* Saved entries
<<<<
(** * My-Dictionary: the review scheduler and the training session

    A shallow embedding of [src/types.ts], [src/srs.ts], [src/utils.ts],
    [src/db.ts] and of the session code of [src/App.tsx], with the
    properties of the scheduling engine, of the session builder and of the
    session runtime.

    Conventions of the embedding.
    - A JavaScript [number] that holds a count, a number of days or a number
      of milliseconds is a [Z]. [ease], the only fractional field, is a
      binary64 double, held as the rational it denotes: a decimal literal is
      the double nearest to it, and [+], [-] and [*] give the double nearest
      to the exact result ([Number.double]). [Math.round x] is
      [floor (x + 1/2)] and [Math.floor] and [Math.max] are exact.
    - A [Date] is its time value in milliseconds, and an ISO-8601 string
      written by [toISOString] is the instant it denotes, so that
      [new Date(s).getTime()] gives it back.
    - [Math.random()] is a stream of draws, each a double in [[0,1)] by
      construction; the clock readings of an event are part of its input.
    - [sessionAttempts] and [sessionSeen] are plain objects: a read finds an
      own property or, failing that, a property of [Object.prototype].
    - An event handler of the component runs as one transition of the
      component state: what it reads is the state of the render it was
      created in, and its functional updaters apply in program order. *)

From Stdlib Require Import ZArith QArith Qround Qminmax Qabs Qpower.
From Stdlib Require Import Qreduction Lia Lqa.
From stdpp Require Import gmap strings pretty list sorting fin_maps.

Local Open Scope Z_scope.

(** ** types.ts *)

Inductive WordStatus := status_new | in_progress | completed.

Inductive Rating := again | hard | good | easy.

Inductive TrainingMode := flashcards | fill_blank | spelling | sentence.

Inductive SessionModeCfg := mixed | fixed_mode (m : TrainingMode).

Inductive TopicFilter := all_topics | topic_is (topicId : string).

Inductive Origin := origin_due | origin_in_progress | origin_new.

#[global] Instance WordStatus_eq_dec : EqDecision WordStatus.
Proof. solve_decision. Defined.
#[global] Instance Rating_eq_dec : EqDecision Rating.
Proof. solve_decision. Defined.
#[global] Instance TrainingMode_eq_dec : EqDecision TrainingMode.
Proof. solve_decision. Defined.
#[global] Instance Origin_eq_dec : EqDecision Origin.
Proof. solve_decision. Defined.

Record Topic := {
  topicId : string;
  name : string;
  topic_createdAt : Z;
}.

Record WordEntry := {
  id : string;
  word_topicId : string;
  wordOrPhrase : string;
  transcription : string;
  meaningEn : string;
  exampleUsage : string;
  translationUk : string;
  tags : list string;
  status : WordStatus;
  createdAt : Z;
  updatedAt : Z;
  dueAt : option Z;
  intervalDays : Z;
  ease : Q;
  reps : Z;
  lapses : Z;
  rightCount : Z;
  wrongCount : Z;
  skipCount : Z;
  lastReviewedAt : option Z;
}.

Record AppData := {
  schemaVersion : Z;
  data_topics : list Topic;
  data_words : list WordEntry;
}.

Record SessionConfig := {
  size : Z;
  mode : SessionModeCfg;
  cfg_topicId : TopicFilter;
  cfg_tags : list string;
}.

Record SessionStats := {
  total : Z;
  answered : Z;
  correct : Z;
  dueDone : Z;
  newIntroduced : Z;
  movedCompleted : Z;
  stat_lapses : Z;
  startedAt : Z;
  finishedAt : option Z;
}.

(** Field assignments on a copy, [{ ...word, field: v }]. *)

Definition set_status (v : WordStatus) (w : WordEntry) : WordEntry :=
  let 'Build_WordEntry a b c d e f g h _ j k l m n o p q r s t := w in
  Build_WordEntry a b c d e f g h v j k l m n o p q r s t.
Definition set_updatedAt (v : Z) (w : WordEntry) : WordEntry :=
  let 'Build_WordEntry a b c d e f g h i j _ l m n o p q r s t := w in
  Build_WordEntry a b c d e f g h i j v l m n o p q r s t.
Definition set_dueAt (v : option Z) (w : WordEntry) : WordEntry :=
  let 'Build_WordEntry a b c d e f g h i j k _ m n o p q r s t := w in
  Build_WordEntry a b c d e f g h i j k v m n o p q r s t.
Definition set_intervalDays (v : Z) (w : WordEntry) : WordEntry :=
  let 'Build_WordEntry a b c d e f g h i j k l _ n o p q r s t := w in
  Build_WordEntry a b c d e f g h i j k l v n o p q r s t.
Definition set_ease (v : Q) (w : WordEntry) : WordEntry :=
  let 'Build_WordEntry a b c d e f g h i j k l m _ o p q r s t := w in
  Build_WordEntry a b c d e f g h i j k l m v o p q r s t.
Definition set_reps (v : Z) (w : WordEntry) : WordEntry :=
  let 'Build_WordEntry a b c d e f g h i j k l m n _ p q r s t := w in
  Build_WordEntry a b c d e f g h i j k l m n v p q r s t.
Definition set_lapses (v : Z) (w : WordEntry) : WordEntry :=
  let 'Build_WordEntry a b c d e f g h i j k l m n o _ q r s t := w in
  Build_WordEntry a b c d e f g h i j k l m n o v q r s t.
Definition set_rightCount (v : Z) (w : WordEntry) : WordEntry :=
  let 'Build_WordEntry a b c d e f g h i j k l m n o p _ r s t := w in
  Build_WordEntry a b c d e f g h i j k l m n o p v r s t.
Definition set_wrongCount (v : Z) (w : WordEntry) : WordEntry :=
  let 'Build_WordEntry a b c d e f g h i j k l m n o p q _ s t := w in
  Build_WordEntry a b c d e f g h i j k l m n o p q v s t.
Definition set_skipCount (v : Z) (w : WordEntry) : WordEntry :=
  let 'Build_WordEntry a b c d e f g h i j k l m n o p q r _ t := w in
  Build_WordEntry a b c d e f g h i j k l m n o p q r v t.
Definition set_lastReviewedAt (v : option Z) (w : WordEntry) : WordEntry :=
  let 'Build_WordEntry a b c d e f g h i j k l m n o p q r s _ := w in
  Build_WordEntry a b c d e f g h i j k l m n o p q r s v.

(** ** The numbers of JavaScript *)

Module Number.

(** A [number] with a fraction is a binary64 double, here the rational it
    denotes. [double x] is the double nearest to [x], a tie going to the
    even significand: 53 bits of significand, and a least exponent of -1074
    for the subnormal numbers. The result of [+], [-] or [*] on doubles is
    [double] of the exact result. No result is taken to overflow: beyond
    the largest double the source gets [Infinity], and a word with such an
    interval gets no [dueAt], since [toISOString] raises on it. *)
Definition pow2 (e : Z) : Q := Qpower 2 e.

(** [floor (log2 |x|)] for an [x] that is not 0. *)
Definition magnitude (x : Q) : Z :=
  let e0 := Z.log2 (Z.abs (Qnum x)) - Z.log2 (Zpos (Qden x)) in
  if Qle_bool (pow2 e0) (Qabs x) then e0 else e0 - 1.

(** The nearest integer, a tie going to the even one. *)
Definition round_even (x : Q) : Z :=
  let f := Qfloor x in
  match (x - inject_Z f ?= 1 # 2)%Q with
  | Lt => f
  | Gt => f + 1
  | Eq => if Z.even f then f else f + 1
  end.

(** The exponent of the unit in the last place of the doubles around [x]. *)
Definition quantum (x : Q) : Z := Z.max (magnitude x - 52) (-1074).

Definition double (x : Q) : Q :=
  if Qeq_bool x 0 then 0%Q
  else Qred (inject_Z (round_even (x / pow2 (quantum x))) * pow2 (quantum x)).

Definition add (a b : Q) : Q := double (a + b).
Definition sub (a b : Q) : Q := double (a - b).
Definition mul (a b : Q) : Q := double (a * b).

(** Half a unit in the last place, relative to the value and for the
    subnormal numbers. *)
Definition eps : Q := pow2 (-53).
Definition tiny : Q := pow2 (-1075).

End Number.

Arguments Number.double : simpl never.
Arguments Number.pow2 : simpl never.

(** ** srs.ts *)

Module Srs.

Import Number.

(** [1.3] and the other decimal literals are the doubles nearest to them. *)
Definition MIN_EASE : Q := double (13 # 10).

(** [Math.round]: the nearest integer, a tie going up. *)
Definition Math_round (x : Q) : Z := Qfloor (x + (1 # 2)).

Definition addDays (now : Z) (days : Z) : Z :=
  now + days * 24 * 60 * 60 * 1000.

Definition resolveStatus (word : WordEntry) (rating : Rating) : WordStatus :=
  if bool_decide (status word = completed) && bool_decide (rating = again)
  then in_progress
  else if (5 <=? reps word) && (21 <=? intervalDays word) then completed
  else if bool_decide (status word = status_new) then in_progress
  else status word.

Definition rate_again (now : Z) (updated : WordEntry) : WordEntry :=
  let updated := set_reps 0 updated in
  let updated := set_lapses (lapses updated + 1) updated in
  let updated :=
    set_ease (Qmax MIN_EASE (sub (ease updated) (double (2 # 10)))) updated in
  let updated := set_intervalDays 0 updated in
  set_dueAt (Some (now + 10 * 60 * 1000)) updated.

Definition rate_hard (now : Z) (updated : WordEntry) : WordEntry :=
  let updated :=
    set_ease (Qmax MIN_EASE (sub (ease updated) (double (5 # 100))))
      updated in
  let updated :=
    set_intervalDays
      (Z.max 1
         (Math_round (mul (inject_Z (intervalDays updated)) (double (12 # 10)))))
      updated in
  let updated := set_dueAt (Some (addDays now (intervalDays updated))) updated in
  set_reps (reps updated + 1) updated.

Definition rate_good (now : Z) (updated : WordEntry) : WordEntry :=
  let updated :=
    if reps updated =? 0 then set_intervalDays 1 updated
    else if reps updated =? 1 then set_intervalDays 3 updated
    else set_intervalDays
           (Math_round (mul (inject_Z (intervalDays updated)) (ease updated)))
           updated in
  let updated := set_dueAt (Some (addDays now (intervalDays updated))) updated in
  set_reps (reps updated + 1) updated.

Definition rate_easy (now : Z) (updated : WordEntry) : WordEntry :=
  let updated := set_ease (add (ease updated) (double (1 # 10))) updated in
  let updated :=
    set_intervalDays
      (Z.max 4 (Math_round
                  (mul (mul (inject_Z (intervalDays updated)) (ease updated))
                     (double (13 # 10)))))
      updated in
  let updated := set_dueAt (Some (addDays now (intervalDays updated))) updated in
  set_reps (reps updated + 1) updated.

Definition applyRating (word : WordEntry) (rating : Rating) (now : Z)
  : WordEntry :=
  let updated := word in
  let updated := set_lastReviewedAt (Some now) updated in
  let updated :=
    if bool_decide (rating = again) then rate_again now updated else updated in
  let updated :=
    if bool_decide (rating = hard) then rate_hard now updated else updated in
  let updated :=
    if bool_decide (rating = good) then rate_good now updated else updated in
  let updated :=
    if bool_decide (rating = easy) then rate_easy now updated else updated in
  let updated := set_updatedAt now updated in
  set_status (resolveStatus updated rating) updated.

Definition isDue (word : WordEntry) (now : Z) : bool :=
  match dueAt word with
  | None => true
  | Some due => due <=? now
  end.

End Srs.

(** ** utils.ts *)

Module Utils.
>>>>
* EXERCISE DIRECTIONS
Give back exactly the lines above starting at the line where "o p q v s t." appears and ending at the line where "(** ** The numbers of JavaScript *)" appears, both included, with no other lines.

* SOLUTION
  Build_WordEntry a b c d e f g h i j k l m n o p q v s t.
Definition set_skipCount (v : Z) (w : WordEntry) : WordEntry :=
  let 'Build_WordEntry a b c d e f g h i j k l m n o p q r _ t := w in
  Build_WordEntry a b c d e f g h i j k l m n o p q r v t.
Definition set_lastReviewedAt (v : option Z) (w : WordEntry) : WordEntry :=
  let 'Build_WordEntry a b c d e f g h i j k l m n o p q r s _ := w in
  Build_WordEntry a b c d e f g h i j k l m n o p q r s v.

(** ** The numbers of JavaScript *)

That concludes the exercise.